Kids and Veggies: Why my kids love ’em or leave ’em

I’ve developed a relationship with the food I eat.

I don’t mean that in some weird way, just that I grow my food, preserve it, and eat from my garden’s produce year round. Not exclusively by any stretch of the imagination, no. But, I have been working toward that end.

Because of health issues that spurred me toward this relationship to the land and food production, I’ve learned something.

Store bought produce has no flavor. At best it tastes like nothing, and at worst, it’s tough and bitter. I don’t want to eat anything fitting that description, so why would a child, who is less motivated by guilt and not at all concerned with making up for that ice cream and peanut butter? They wouldn’t!

Except my kids are weird.

My kids devour vegetables. Raw, fresh in season, no chemicals, straight from our garden veggies.

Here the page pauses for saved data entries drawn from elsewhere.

Lemma group_keys_fold (menus : list menu) :
  forall g : groups,
    NoDup (map fst g) ->
    NoDup (map fst (fold_left
                      (fun g m => group_append g (md m, weekday m) m)
                      menus g)) /\
    forall k,
      In k (map fst (fold_left
                       (fun g m => group_append g (md m, weekday m) m)
                       menus g))
      <-> In k (map fst g) \/ exists m, In m menus /\ k = (md m, weekday m).
Proof.
  induction menus as [|m menus IH]; intros g N; cbn [fold_left].
  - split; [exact N|]. intros k. split; [auto|].
    intros [H|(m & [] & _)]. exact H.
  - assert (N' : NoDup (map fst (group_append g (md m, weekday m) m))).
    { rewrite group_append_keys.
      destruct (existsb _ _) eqn:E; [exact N|].
      apply NoDup_app; [exact N|repeat constructor; intros []|].
      intros x Hx [Ex|[]]. subst x.
      assert (X : existsb (fun k' => key_eqb k' (md m, weekday m))
                          (map fst g) = true).
      { apply existsb_exists. exists (md m, weekday m).
        split; [exact Hx|]. apply key_eqb_refl. }
      congruence. }
    destruct (IH _ N') as [N2 I2]. split; [exact N2|].
    intros k. rewrite I2, group_append_keys. split.
    + intros [H|(x & Hx & ->)].
      * destruct (existsb _ _) eqn:E; [now left|].
        apply in_app_or in H as [H|[<-|[]]]; [now left|].
        right. exists m. split; [now left|reflexivity].
      * right. exists x. split; [now right|reflexivity].
    + intros [H|(x & [->|Hx] & ->)].
      * left. destruct (existsb _ _); [exact H|].
        apply in_or_app. now left.
      * left. destruct (existsb _ _) eqn:E.
        -- apply existsb_exists in E as (y & Hy & Ey).
           apply key_eqb_eq in Ey. now subst.
        -- apply in_or_app. right. now left.
      * right. exists x. auto.
Qed.

(** X9: [grouped] has every pair of [md] and [weekday] that some entry has
    as a key, once, and has no other key. *)
Theorem group_menus_keys (menus : list menu) :
  NoDup (map fst (group_menus menus)) /\
  forall k, In k (map fst (group_menus menus))
            <-> exists m, In m menus /\ k = (md m, weekday m).
Proof.
  destruct (@group_keys_fold menus [] (NoDup_nil _)) as [N I].
  split; [exact N|]. intros k. rewrite (I k). simpl. tauto.
Qed.

Lemma join_split (sep p : pystr) (parts : list pystr) :
  In p parts -> exists a b, join sep parts = a ++ p ++ b.
Proof.
  induction parts as [|q parts IH]; [intros []|].
  intros [->|I].
  - destruct parts as [|r parts].
    + exists [], []. simpl. now rewrite app_nil_r.
    + exists [], (sep ++ join sep (r :: parts)). reflexivity.
  - destruct (IH I) as (a & b & E). destruct parts as [|r parts]; [destruct I|].
    exists (q ++ sep ++ a), b.
    change (join sep (q :: r :: parts)) with (q ++ sep ++ join sep (r :: parts)).
    rewrite E. now rewrite <- !app_assoc.
Qed.

Lemma contains_join (sep p : pystr) (parts : list pystr) :
  In p parts -> contains p (join sep parts) = true.
Proof.
  intros I. destruct (join_split sep p parts I) as (a & b & ->).
  apply contains_app.
Qed.

Lemma or_empty_some (s : pystr) : or_empty (Some s) = s.
Proof. now destruct s. Qed.

Lemma meal_card_lists (d : option pystr) (m : menu) (item : pystr) :
  In item (listed_items m) ->
  In (U "<li>" ++ esc (Some item) ++ U "</li>") (meal_card d m).
Proof.
  intros I. unfold meal_card. rewrite !or_empty_some.
  fold (listed_items m).
  apply in_or_app. right. apply in_or_app. right. apply in_or_app. right.
  apply in_or_app. left.
  destruct (listed_items m) as [|x l] eqn:E; [destruct I|].
  apply in_or_app. right. apply in_or_app. left.
  apply (in_map (fun i => U "<li>" ++ esc (Some i) ++ U "</li>")) in I.
  exact I.
Qed.

Lemma day_panel_lists (g : groups) (k : day_state) (m : menu)
  (item : pystr) :
  truthy (fst k) = true ->
  In m (group_get g k) ->
  In item (listed_items m) ->
  In (U "<li>" ++ esc (Some item) ++ U "</li>") (day_panel g k).
Proof.
  destruct k as [d wd]. cbn [fst]. intros K Im Ii.
  unfold day_panel. rewrite K. cbn [negb].
  apply in_or_app. right. apply in_or_app. left.
  destruct (group_get g (d, wd)) as [|x l] eqn:E; [destruct Im|].
  apply in_flat_map. exists m. split; [exact Im|].
  now apply meal_card_lists.
Qed.

(** X10: the document lists every line of every entry that has a date:
    its title, unless empty or the placeholder, and each of its items has
    its own list element there, escaped. *)
Theorem render_lists_dated_items (updated_kst : pystr)
  (week_range : option pystr) (menus : list menu) (m : menu)
  (item : pystr) :
  In m menus ->
  truthy (md m) = true ->
  In item (listed_items m) ->
  contains (U "<li>" ++ esc (Some item) ++ U "</li>")
           (render_at updated_kst week_range menus) = true.
Proof.
  intros Im K Ii. unfold render_at. apply contains_join.
  apply in_or_app. right. apply in_or_app. right.
  unfold body_parts.
  apply in_or_app. right. apply in_or_app. right.
  apply in_or_app. right. apply in_or_app. left.
  apply in_flat_map. exists (md m, weekday m). split.
  - eapply Permutation_in; [symmetry; apply sorted_perm|].
    destruct (@group_keys_fold menus [] (NoDup_nil _)) as [_ I].
    apply I. right. eauto.
  - apply day_panel_lists with (m := m); [exact K| |exact Ii].
    unfold group_menus. rewrite group_get_fold. cbn [group_get app].
    apply filter_In. split; [exact Im|apply key_eqb_refl].
Qed.

(** ** [fetch_html] and [main] *)

Lemma raise_for_status_none (status_code : N) (reason url : pystr) :
  raise_for_status status_code reason url = None
  <-> in_range 400 200 status_code = false.
Proof.
  unfold raise_for_status, in_range.
  destruct (400 <=? status_code)%N eqn:A;
    destruct (status_code <? 400 + 100)%N eqn:B;
    destruct (500 <=? status_code)%N eqn:C;
    destruct (status_code <? 500 + 100)%N eqn:D;
    destruct (status_code <? 400 + 200)%N eqn:E;
    rewrite ?N.leb_le, ?N.leb_gt, ?N.ltb_lt, ?N.ltb_ge in *;
    cbn [andb]; split; intros H; try discriminate; try reflexivity; lia.
Qed.

Lemma fetch_html_ok (e : Env) (text : pystr) :
  reply_ok e text -> fetch_html e = (Ok text, e).
Proof.
  intros (status_code & reason & url & N & R). unfold fetch_html.
  now rewrite N, R.
Qed.

Lemma fetch_html_failed (e : Env) :
  (forall text, ~ reply_ok e text) ->
  exists message,
    fetch_html e
    = (Ok [],
       {| world := {| stdout := stdout (world e)
                                  ++ [U "[ERROR] fetch_html failed: "
                                        ++ message];
                      clock := clock (world e) |};
          network := network e; files := files e; dirs := dirs e;
          os_error := os_error e |}).
Proof.
  intros H. unfold fetch_html.
  destruct (network e URL) as [status_code reason url text|message] eqn:N.
  - destruct (raise_for_status status_code reason url) as [message|] eqn:R.
    + exists message. reflexivity.
    + exfalso. apply (H text). exists status_code, reason, url. auto.
  - exists message. reflexivity.
Qed.

(** X11: [fetch_html] raises nothing. A response outside the 4xx and 5xx
    status codes gives its text, and nothing changes; every other reply (a
    [RequestException], or a status that [raise_for_status] refuses) gives
    the empty string, and one line is printed. *)
Theorem fetch_html_contract (e : Env) :
  (forall text, reply_ok e text -> fetch_html e = (Ok text, e)) /\
  ((forall text, ~ reply_ok e text) ->
   fst (fetch_html e) = Ok [] /\
   files (snd (fetch_html e)) = files e /\
   dirs (snd (fetch_html e)) = dirs e /\
   List.length (stdout (world (snd (fetch_html e))))
   = S (List.length (stdout (world e)))).
Proof.
  split; [apply fetch_html_ok|].
  intros H. destruct (fetch_html_failed H) as [message ->].
  cbn [fst snd files dirs world stdout]. repeat split.
  rewrite length_app. simpl. lia.
Qed.

Lemma run_bind_ok (A B : Type) (m : Run A) (k : A -> Run B) (e e' : Env)
  (a : A) :
  m e = (Ok a, e') -> run_bind m k e = k a e'.
Proof. unfold run_bind. now intros ->. Qed.

Lemma in_world_ok (A : Type) (m : M A) (e : Env) (a : A) (w : World) :
  m (world e) = (Ok a, w) ->
  in_world m e
  = (Ok a, {| world := w; network := network e; files := files e;
              dirs := dirs e; os_error := os_error e |}).
Proof. unfold in_world. now intros ->. Qed.


Lemma parse_soup_clock (soup : node) (w : World) :
  exists wr menus w',
    parse_soup soup w = (Ok (wr, menus), w') /\ clock w' = clock w.
Proof.
  destruct (parse_soup_spec soup w) as (menus & st' & w' & F & P & _).
  exists (option_map cell_text (select_one_date soup)), menus, w'.
  split; [exact P|].
  unfold parse_soup, bind, ret, print, lift in P. unfold table_rows in F.
  destruct (select_one_date soup) as [date_el|];
    destruct (locate_table soup) as [table|]; cbv beta iota zeta in P;
    unfold day_state in *; try rewrite F in P;
    apply (f_equal snd) in P; cbn [fst snd stdout clock] in P;
    rewrite <- P; reflexivity.
Qed.

Lemma in_world_raise (A : Type) (m : M A) (e : Env) (x : exn) (w : World) :
  m (world e) = (Raise x, w) ->
  in_world m e
  = (Raise x, {| world := w; network := network e; files := files e;
                 dirs := dirs e; os_error := os_error e |}).
Proof. unfold in_world. now intros ->. Qed.

Lemma run_bind_raise (A B : Type) (m : Run A) (k : A -> Run B) (e e' : Env)
  (x : exn) :
  m e = (Raise x, e') -> run_bind m k e = (Raise x, e').
Proof. unfold run_bind. now intros ->. Qed.


(** X13: when every reply the program takes has an empty text (the request
    fails, the status is refused, or the body is empty), [main] raises
    nothing, prints why, and writes no file and makes no directory. *)
Theorem main_writes_nothing (BeautifulSoup : pystr -> Result node)
  (e : Env) :
  (forall text, reply_ok e text -> text = []) ->
  fst (main BeautifulSoup e) = Ok tt /\
  files (snd (main BeautifulSoup e)) = files e /\
  dirs (snd (main BeautifulSoup e)) = dirs e /\
  exists lines,
    stdout (world (snd (main BeautifulSoup e)))
    = stdout (world e) ++ lines ++ [U "[ERROR] No HTML, abort."].
Proof.
  intros H. unfold main, run_bind.
  destruct (network e URL) as [status_code reason url text|message] eqn:N.
  - destruct (raise_for_status status_code reason url) as [message|] eqn:R.
    + unfold fetch_html. rewrite N, R. unfold in_world, bind, print, ret.
      cbn [world network files dirs fst snd stdout].
      repeat split. eexists [_]. now rewrite <- app_assoc.
    + assert (Ok' : reply_ok e text)
        by (exists status_code, reason, url; auto).
      rewrite (fetch_html_ok Ok'). rewrite (H text Ok').
      unfold in_world, print. cbn [world network files dirs fst snd stdout].
      repeat split. now exists [].
  - unfold fetch_html. rewrite N. unfold in_world, bind, print, ret.
    cbn [world network files dirs fst snd stdout].
    repeat split. eexists [_]. now rewrite <- app_assoc.
Qed.

(** X16: when the reply has a text the parser refuses, [main] raises what
    the parser raised, after [fetch_html] and before anything is made or
    written: no file and no directory changes. *)
Theorem main_stops_on_parser_error (BeautifulSoup : pystr -> Result node)
  (e : Env) (text : pystr) (x : exn) :
  reply_ok e text ->
  text <> [] ->
  BeautifulSoup text = Raise x ->
  main BeautifulSoup e = (Raise x, e).
Proof.
  intros R T B. unfold main.
  erewrite run_bind_ok by (apply fetch_html_ok, R).
  destruct text as [|c t]; [contradiction|].
  erewrite run_bind_raise
    by (apply in_world_raise, (parse_html_raise _ _ _ B)).
  now destruct e.
Qed.

(** X17: when the text is parsed and the operating system refuses to make
    the directory public, [main] raises that error and writes no file;
    the lines of [parse_html] are printed by then. *)
Theorem main_stops_on_os_error (BeautifulSoup : pystr -> Result node)
  (e : Env) (text : pystr) (soup : node) (x : exn) :
  reply_ok e text ->
  text <> [] ->
  BeautifulSoup text = Ok soup ->
  os_error e (U "public") = Some x ->
  fst (main BeautifulSoup e) = Raise x /\
  files (snd (main BeautifulSoup e)) = files e /\
  dirs (snd (main BeautifulSoup e)) = dirs e /\
  world (snd (main BeautifulSoup e)) = snd (parse_soup soup (world e)).
Proof.
  intros R T B O.
  destruct (parse_soup_clock soup (world e)) as (wr & menus & w1 & P & C).
  pose proof P as P0.
  rewrite <- (parse_html_ok BeautifulSoup text (world e) B) in P.
  unfold main. erewrite run_bind_ok by (apply fetch_html_ok, R).
  destruct text as [|c t]; [contradiction|].
  erewrite run_bind_ok by (apply in_world_ok, P). cbn [fst snd].
  erewrite run_bind_raise
    by (unfold makedirs; cbn [os_error]; rewrite O; reflexivity).
  cbn [fst snd files dirs world]. rewrite P0. auto.
Qed.

(** ** More statements on the whole program *)

(** X14: the week label and the [meal] and [info] of every entry of the
    result have no white space at their start or end. *)
Theorem parse_texts_stripped (soup : node) (w : World) :
  exists wr menus w',
    parse_soup soup w = (Ok (wr, menus), w') /\
    match wr with
    | Some label => strip label = label
    | None => True
    end /\
    Forall (fun m => strip (meal m) = meal m /\ strip (info m) = info m)
           menus.
Proof.
  destruct (parse_soup_spec soup w) as (menus & st' & w' & _ & P & A).
  exists (option_map cell_text (select_one_date soup)), menus, w'.
  split; [exact P|]. split.
  - destruct (select_one_date soup); [apply get_text_stripped|exact I].
  - eapply Forall_impl; [|exact A]. cbv beta.
    intros m (tr & st0 & _ & _ & Bf).
    apply built_from_fields in Bf
      as (_ & _ & td0 & td1 & td2 & td3 & rest & _ & -> & -> & _).
    split; apply get_text_stripped.
Qed.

But I noticed something- it’s not ALL vegetables. And I don’t even mean they love carrots, but hate broccoli. I mean they will eat MY sugar snap peas, and MY spinach, and MY green beans, and NOT what I buy in the store, unless it’s seasoned and buttered beyond recognition.


What gives food it’s flavor?

Nutrients. Minerals. Vitamins.

Not the synthetic capsuled things from the supplement aisle; the naturally occurring, in the dirt, good for you microbes and nutrients.

Our grocery stores are chalk full of food devoid of nutrition. It’s why we can eat a 10 lb salad and still be hungry- that food didn’t do anything for us; it had no nutritional value. That’s why we add meats and eggs and cheese and nuts and salad dressing- to make it taste like something and give it substance, right?

But my garden is different. My soil is different. The topsoil is created organically by wood chips composting over time into my soil. It’s aided by the most dense population of earthworms I’ve ever encountered. It’s given life by fungal hyphae running throughout the wood chip layer. And it grows the sweetest tasting vegetables I’ve ever had.

Home grown tomatoes are fabulous…but MY homegrown tomatoes? Psh. Don’t even come at me with that other stuff.

A couple things of note though.

1) my produce is generally smaller than grocery store produce. Why? It’s heirloom, organically grown, no chemicals ever. It’s not all pumped up on miracle grow- it’s food, fed from my soil, which in turn feeds me. To offset that, I grow more. Eventually as my soil continues to improve, so will the size of the produce.

2) my produce has bug bites. It’s not chemically or genetically enhanced to ward off bugs. In fact, I encourage ecosystem within the garden. Bugs eat the produce, my chickens eat the bugs (and my Swiss chard, because let’s face it, it’s both beautiful and delicious.) And everyone wins (moreso the chickens).

3.) My produce has a shorter shelf life than store bought veg. I no sooner pick my romaine and carry it back to the table than it is wilted and sad. Because it’s not been sprayed with any chemicals and is organically grown, there are no artificial preservatives and the enzymes necessary to break down the food in our bodies are active immediately upon harvest. So we only pick what we need to eat (or can) and we eat it fresh! And we like it that way.

4.) My garden flourishes later and longer than others. I don’t use any artificial fertilizer so my plant starts start tiny. They don’t really flourish until the “standard” growing season. I look around and wonder how people are having tomatoes and watermelon in May, but I try not to let it get me down- anything worth having is worth the work and wait. And oh, my tomatoes and watermelons are delicious.

5.) My garden will get better and better with time and will require less and less effort because of compounding returns of the effort I put in today. That’s how God made it to be! No body wants to sit fat and happy in their early twenties, only to wake up and realize that they’re 65 and having to work 3 jobs just to make ends meet! Or at least, they shouldn’t. Nah! You knock out that hard labor when your body and health are still forgiving of the effort. That way when you’re old and tired, you can sit back and enjoy the fruit of your labor and spoil the grandbabies with the best strawberries they’ve ever had!

I’ve learned to watch my animals also. If an animal won’t eat something, especially when it comes to my dogs, who eat just about anything, there’s likely a reason. If a dog isn’t going to waste their time on what you’re eating, you probably shouldn’t either.